All of these symptoms and trigger points are intensified by the pain amplification aspect of FMS. Furthermore, some of the treatments normally prescribed for FMS patients can damage MPS patients and the reverse is also true. In FMS, many different informational substances may be affected in different combinations interacting in different ways in different patients.
Other biochemicals in the body are affected to different degrees. For example, histamine (a neurotransmitter) is often an important factor when there are many allergic manifestations, but the possible combinations of biochemical dysfunction are endless. When the possible combinations of TrPs are calculated, it is easy to see why no two FMS&MPS Complex patients are alike. Fibromyalgia perpetuates MPS and the reverse is also true. The spiral of pain/contraction/pain/contraction continues until it is interrupted by relief in some form.
A lot can be done to relieve MPS and lighten the pain load. There are many things that help FMS, as well. It’s important for people with this combination of syndromes to take on the responsibility of managing their own treatment, seeing that the perpetuating factors are identified and dealt with as thoroughly as possible. It isn’t easy, and it takes concentrated focus to change the habits of a lifetime.

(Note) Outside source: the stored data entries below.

(** ** exit *)

(** The loop of [exit] closes every open file. *)
Lemma wp_close_files fs l ps mn w n ip c cp fi e i cur q (Q : unit -> kst E -> Prop) :
  ps !! cur = Some q -> ofile q = replicate i None ++ fs ->
  (forall e', Q tt (mkK l (<[cur:=set_ofile (replicate (i + length fs) None) q]> ps) mn w n ip c cp fi e')) ->
  wp (close_files fs i cur) Q (mkK l ps mn w n ip c cp fi e).
Proof.
  revert i ps q e. induction fs as [|[f|] fs IH]; intros i ps q e Hq Ho HQ; cbn [close_files].
  - wp_step. specialize (HQ e). cbn in *. rewrite Nat.add_0_r in HQ. rewrite app_nil_r in Ho. rewrite <- Ho in HQ.
    replace (set_ofile (ofile q) q) with q in HQ by by destruct q. by rewrite list_insert_id in HQ.
  - wp_step. apply wp_callo; [apply ok_fileclose|]. intros e'. wp_steps.
    eapply (IH (S i)); [by rewrite list_lookup_insert_eq by by eapply lookup_lt_Some| |].
    + cbn [ofile set_ofile]. rewrite Ho, insert_app_r_alt by (rewrite length_replicate; lia).
      rewrite length_replicate, Nat.sub_diag. cbn [list_insert]. by rewrite replicate_S_end, <- app_assoc.
    + intros e''. rewrite list_insert_insert_eq. cbn in HQ. rewrite Nat.add_succ_r in HQ. apply HQ.
  - eapply (IH (S i)); [done|by rewrite Ho, replicate_S_end, <- app_assoc|].
    intros e'. cbn in HQ. rewrite Nat.add_succ_r in HQ. apply HQ.
Qed.

Definition reparented (cur : nat) (ip : option nat) (p : proc) : proc :=
  if decide (parent p = Some cur) then set_parent ip p else p.
Definition wakes (b : bool) (m : Z) (c : channel) (p : proc) : proc :=
  if b then wake m c p else p.

Lemma wakes_wakes b1 b2 m c p : wakes b1 m c (wakes b2 m c p) = wakes (b1 || b2) m c p.
Proof.
  destruct b1, b2; cbn; try done. destruct (wake_cases m c p) as [[-> Hn]|(-> & Hs & Hc)].
  - unfold wake. by rewrite decide_False.
  - unfold wake. rewrite decide_False; [done|]. by intros [? _].
Qed.

Lemma wakes_reparented b m c cur ip p :
  reparented cur ip (wakes b m c p) = wakes b m c (reparented cur ip p).
Proof.
  destruct b; cbn; [|done]. unfold reparented, wake.
  destruct (decide (state p = SLEEPING /\ chan p = c)) as [Hd|Hd];
    destruct (decide (parent p = Some cur)); cbn; repeat case_decide; done.
Qed.

Lemma wakes_false m c ps : wakes false m c <$> ps = ps.
Proof. induction ps; cbn; by f_equal. Qed.

Lemma wakes_fields b m c p :
  parent (wakes b m c p) = parent p /\ (state (wakes b m c p) = ZOMBIE <-> state p = ZOMBIE).
Proof.
  destruct b; cbn; [|done]. destruct (wake_cases m c p) as [[-> _]|(-> & Hs & _)]; [done|].
  cbn. rewrite Hs. done.
Qed.

Lemma wp_reparent cur k l ps mn w n ii c cp fi e i (Q : unit -> kst E -> Prop) :
  i + k <= length ps ->
  (forall ps' b, length ps' = length ps ->
    (forall j p, ps !! j = Some p -> ps' !! j =
        Some (wakes b mn (CProc ii) (if decide (i <= j < i + k) then reparented cur (Some ii) p else p))) ->
    (forall j p, i <= j < i + k -> ps !! j = Some p -> parent p = Some cur -> state p = ZOMBIE -> b = true) ->
    Q tt (mkK l ps' mn w n (Some ii) c cp fi e)) ->
  wp (reparent cur i k) Q (mkK l ps mn w n (Some ii) c cp fi e).
Proof.
  revert i ps. induction k as [|k IH]; intros i ps Hlen HQ; cbn [reparent].
  { wp_step. apply (HQ ps false); [done| |lia]. intros j p Hj. rewrite decide_False by lia. done. }
  destruct (lookup_lt_is_Some_2 ps i ltac:(lia)) as [p Hp]. wp_steps.
  set (z := bool_decide (parent p = Some cur /\ state p = ZOMBIE)).
  assert (Hrest : wp (reparent cur (S i) k) Q
    (mkK l (wakes z mn (CProc ii) <$> <[i:=reparented cur (Some ii) p]> ps) mn w n (Some ii) c cp fi e)).
  { apply IH; [rewrite length_fmap, length_insert; lia|]. intros ps' b Hl Hps' Hz.
    rewrite length_fmap, length_insert in Hl. apply (HQ ps' (b || z)); [done| |].
    - intros j q Hj. destruct (decide (i = j)) as [<-|Hne].
      + rewrite Hp in Hj. simplify_eq. rewrite decide_True by lia.
        rewrite (Hps' i (wakes z mn (CProc ii) (reparented cur (Some ii) q))).
        2:{ rewrite list_lookup_fmap, list_lookup_insert_eq by lia. done. }
        rewrite decide_False by lia. by rewrite wakes_wakes.
      + rewrite (Hps' j (wakes z mn (CProc ii) q)).
        2:{ rewrite list_lookup_fmap, list_lookup_insert_ne by done. by rewrite Hj. }
        destruct (decide (S i <= j < S i + k)), (decide (i <= j < i + S k)); try lia;
          by rewrite ?wakes_reparented, wakes_wakes.
    - intros j q Hr Hj Hpq Hzq. destruct (decide (i = j)) as [<-|Hne].
      + rewrite Hp in Hj. simplify_eq. unfold z. rewrite bool_decide_eq_true_2 by done. apply orb_true_r.
      + rewrite (Hz j (wakes z mn (CProc ii) q)); [done|lia| | |].
        * rewrite list_lookup_fmap, list_lookup_insert_ne by done. by rewrite Hj.
        * by rewrite (proj1 (wakes_fields _ _ _ _)).
        * by apply wakes_fields. }
  unfold reparented, z in Hrest. clear z. destruct (decide (parent p = Some cur)) as [Hpar|Hpar].
  - wp_steps. destruct (decide (state p = ZOMBIE)) as [Hst|Hst]; wp_steps.
    + rewrite bool_decide_eq_true_2 in Hrest by done. exact Hrest.
    + rewrite bool_decide_eq_false_2 in Hrest by naive_solver. by rewrite wakes_false in Hrest.
  - wp_steps. rewrite bool_decide_eq_false_2 in Hrest by naive_solver.
    by rewrite wakes_false, list_insert_id in Hrest.
Qed.
(** C27. A forked process starts where its parent is.  The stack [allocproc] and
    [fork] prepare leads the first [swtch] to the process into [forkret], which
    returns to [trapret], which enters user space in the state of the parent at
    its system call, except that [%eax] is 0. *)
Theorem fork_child_starts forkret trapret_a forkret_a kstack t s ret old m0 :
  (forall x, kstack <= x < kstack + KSTACKSIZE -> mem s x = fork_frame kstack t (allocproc_stack kstack trapret_a forkret_a m0) x) ->
  words_at (mem s) (esp s) [ret; old; context_addr kstack] -> switchable (esp s) old (context_addr kstack) -> elsewhere kstack (esp s) old ->
  0 <= kstack -> aligned kstack -> kstack + KSTACKSIZE < 2 ^ 32 -> ring (s_cs (sg s)) = 0 -> ring (f_cs t mod 65536) = 3 -> c_returns forkret ->
  exists s1 s2 m', run swtch s = Ret s1 /\ eip s1 = forkret_a /\ forkret s1 = Ret s2 /\ eip s2 = trapret_a /\
    run trapret s2 = Ret (setr EAX 0 (user_of t m')).
Proof.
  intros Hm Hst Hsw He H0 Ha Hk Hr Hr' Hc. destruct t as [di si bp osp b d cx ax gs fs es ds no err ip cs fl sp ss]. cbn in Hr'.
  set (t := mkTrapframe di si bp osp b d cx 0 gs fs es ds no err ip cs fl sp ss).
  destruct (first_run forkret trapret_a forkret_a kstack t s ret old) as (s1 & s2 & m' & H1 & H2 & H3 & H4 & H5); try done.
  - intros i v Hi. pose proof (lookup_lt_Some _ _ _ Hi) as Hl. cbn in Hl. unfold KSTACKSIZE in *. rewrite Hm by (unfold context_addr, tf_addr, KSTACKSIZE; lia).
    by apply (fresh_stack_made kstack trapret_a forkret_a t m0).
  - by exists s1, s2, m'.
Qed.

(** The first process starts at address 0 of its page with an empty stack, in user
    mode with interrupts enabled. *)
Theorem init_starts forkret trapret_a forkret_a kstack s ret old m0 :
  (forall x, kstack <= x < kstack + KSTACKSIZE -> mem s x = userinit_frame kstack (allocproc_stack kstack trapret_a forkret_a m0) x) ->
  words_at (mem s) (esp s) [ret; old; context_addr kstack] -> switchable (esp s) old (context_addr kstack) -> elsewhere kstack (esp s) old ->
  0 <= kstack -> aligned kstack -> kstack + KSTACKSIZE < 2 ^ 32 -> ring (s_cs (sg s)) = 0 -> c_returns forkret ->
  exists s1 s2 m', run swtch s = Ret s1 /\ forkret s1 = Ret s2 /\
    run trapret s2 = Ret (mkSt (mkRegs 0 0 0 0 0 0 0) 4096 (mkSegs 27 35 35 0 0 35) 0 512 m').
Proof.
  intros Hm Hst Hsw He H0 Ha Hk Hr Hc. edestruct (first_run forkret trapret_a forkret_a kstack) as (s1 & s2 & m' & H1 & H2 & H3 & H4 & H5); try done.
  - intros i v Hi. pose proof (lookup_lt_Some _ _ _ Hi) as Hl. cbn in Hl. unfold KSTACKSIZE in *. rewrite Hm by (unfold context_addr, tf_addr, KSTACKSIZE; lia).
    revert Hi. unfold userinit_frame. apply fresh_stack_made.
  - done.
  - exists s1, s2, m'. split_and!; done.
Qed.

(** [initcode] then asks for [exec("/init", argv)]: the arguments are where
    [argint] looks for them, above the word at [%esp]. *)
Theorem initcode_asks R G ip fl m init argv :
  exists m', run (initcode_start init argv) (mkSt R 4096 G ip fl m) = Ret (setr EAX SYS_exec (mkSt R 4084 G ip fl m')) /\
    words_at m' 4084 [0; init; argv] /\ above 4096 m m'.
Proof.
  unfold initcode_start. do 3 (rewrite run_push by (lia || done); cbn [value]). erewrite run_cons by reflexivity. eexists. split; [reflexivity|]. split.
  - change 4084 with (4096 - 4 - 4 - 4). words.
  - repeat (simple apply above_upd'; [lia|]). intros x Hx. reflexivity.
Qed.

(** An interrupt in the kernel leaves the interrupted code as it was, stack
    included, when [trap] leaves its frame and what is above it alone. *)
Theorem kernel_trap_transparent trap here a gate g i err s esp0 k :
  aligned (esp s) -> 84 <= esp s < 2 ^ 32 -> ring (s_cs (sg s)) = 0 -> segs_ok (sg s) -> words_at (mem s) (esp s) k ->
  handles trap (esp s - 68) (kframe i err s (esp s - 36) ++ k) (kframe i err s (esp s - 36) ++ k) ->
  exists m', (s1 ← interrupt esp0 (SEG_KDATA * 8) i err gate 8 g s; run (vector i a ++ alltraps trap here) s1) =
    Ret (mkSt (rs s) (esp s) (sg s) (eip s) (eflags s) m') /\ words_at m' (esp s) k.
Proof.
  intros Ha Hs Hr Hok Hk Ht. change (SEG_KDATA * 8) with 16. destruct s as [R sp G ip fl m]. cbn [sg esp mem rs eip eflags] in *.
  destruct (interrupt_kernel R G sp ip fl m i err gate g esp0 k) as (m1 & -> & Hw1); [done|done|lia|done|]. cbn [mbind outcome_bind].
  destruct (save_run i a err ([ip; s_cs G; fl] ++ k) R (mkSegs 8 (s_ds G) (s_es G) (s_fs G) (s_gs G) (s_ss G)) gate (masked g fl) m1 (sp - 12)) as (m2 & Hsv & Hw & _); [addr|lia|exact Hw1|].
  rewrite alltraps_split, app_assoc, run_app. unfold below. rewrite Hsv. cbn [mbind outcome_bind]. rewrite run_app.
  replace (sp - 12 - 24) with (sp - 36) in Hw by lia. replace (sp - 12 - 56) with (sp - 68) in * by lia.
  destruct (call_trap_run trap here R (sp - 68) (mkSegs 8 (s_ds G) (s_es G) (s_fs G) (s_gs G) (s_ss G)) a (masked g fl) m2 _ _ Ht Hw)
    as (R' & G' & ip' & fl' & m' & -> & Hw' & Hcs & Hss & _); [addr|lia|]. cbn [mbind outcome_bind].
  destruct Hok as (H1 & H2 & H3 & H4 & H5 & H6). unfold seg_ok in *. exists m'. split.
  - erewrite (trapret_kernel _ _ _ _ _ _ R (sp - 36) G); [|exact Hw'|addr|lia|lia|by rewrite Hcs|by rewrite Z.mod_small].
    rewrite Hss. cbn [s_ss s_cs sg eip eflags frame_of f_cs f_eip f_eflags]. rewrite !Z.mod_small by lia. replace (sp - 68 + 68) with sp by lia. by destruct G.
  - apply words_app in Hw' as [_ Hw']. by replace (sp - 68 + _) with sp in Hw' by (cbn; lia).
Qed.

Getting as well as possible
~ optimizing your quality of life ~ takes commitment.
What is done to or for you can help a lot, but getting better is
primarily a function of what you do for yourself.
News in the World of Myofascial Pain
Life has been tough for those of us with myofascial pain syndrome. We have too often been met with doctors who “don’t believe in” MPS. We have been hampered by the lack of a scientifically credible and understandable cause for this condition and an officially recognized set of diagnostic criteria. This resulted in a lack of training of physicians and therapists. The insurance companies and the Social Security Administration made our lives even more difficult. This is about to change.
We now have facts that cannot be disputed. At last we have proof that myofascial pain caused by trigger points is a true disease. We know what creates a trigger point, what it is, and many of the ways it can cause us pain and other symptoms. We know what causes those taut bands that constrict our muscles, and we know why our muscles become so tight that they hurt.
A myofascial trigger point is a localized area starving for oxygen. It creates an increased local energy demand. This local energy crisis releases neuroreactive biochemicals which sensitize nearby nerves. The sensitized nerves initiate the motor, sensory, and autonomic effects of myofascial trigger points by acting on the central nervous system. Muscles with trigger points are muscles in a constant state of energy crisis.
Myofascial trigger points can be identified and documented electrophysiologically by characteristic spontaneous electrical activity (SEA). They may also be identified histologically (which means that the structure of the cells have changed) by contraction knots– the lumps and bumps we know only too well. Both of these phenomenon seem to result from excessive release of the neurotransmitter acetylcholine (ACh) from the nerve terminal of the motor endplate (the complex end formation of the nerve).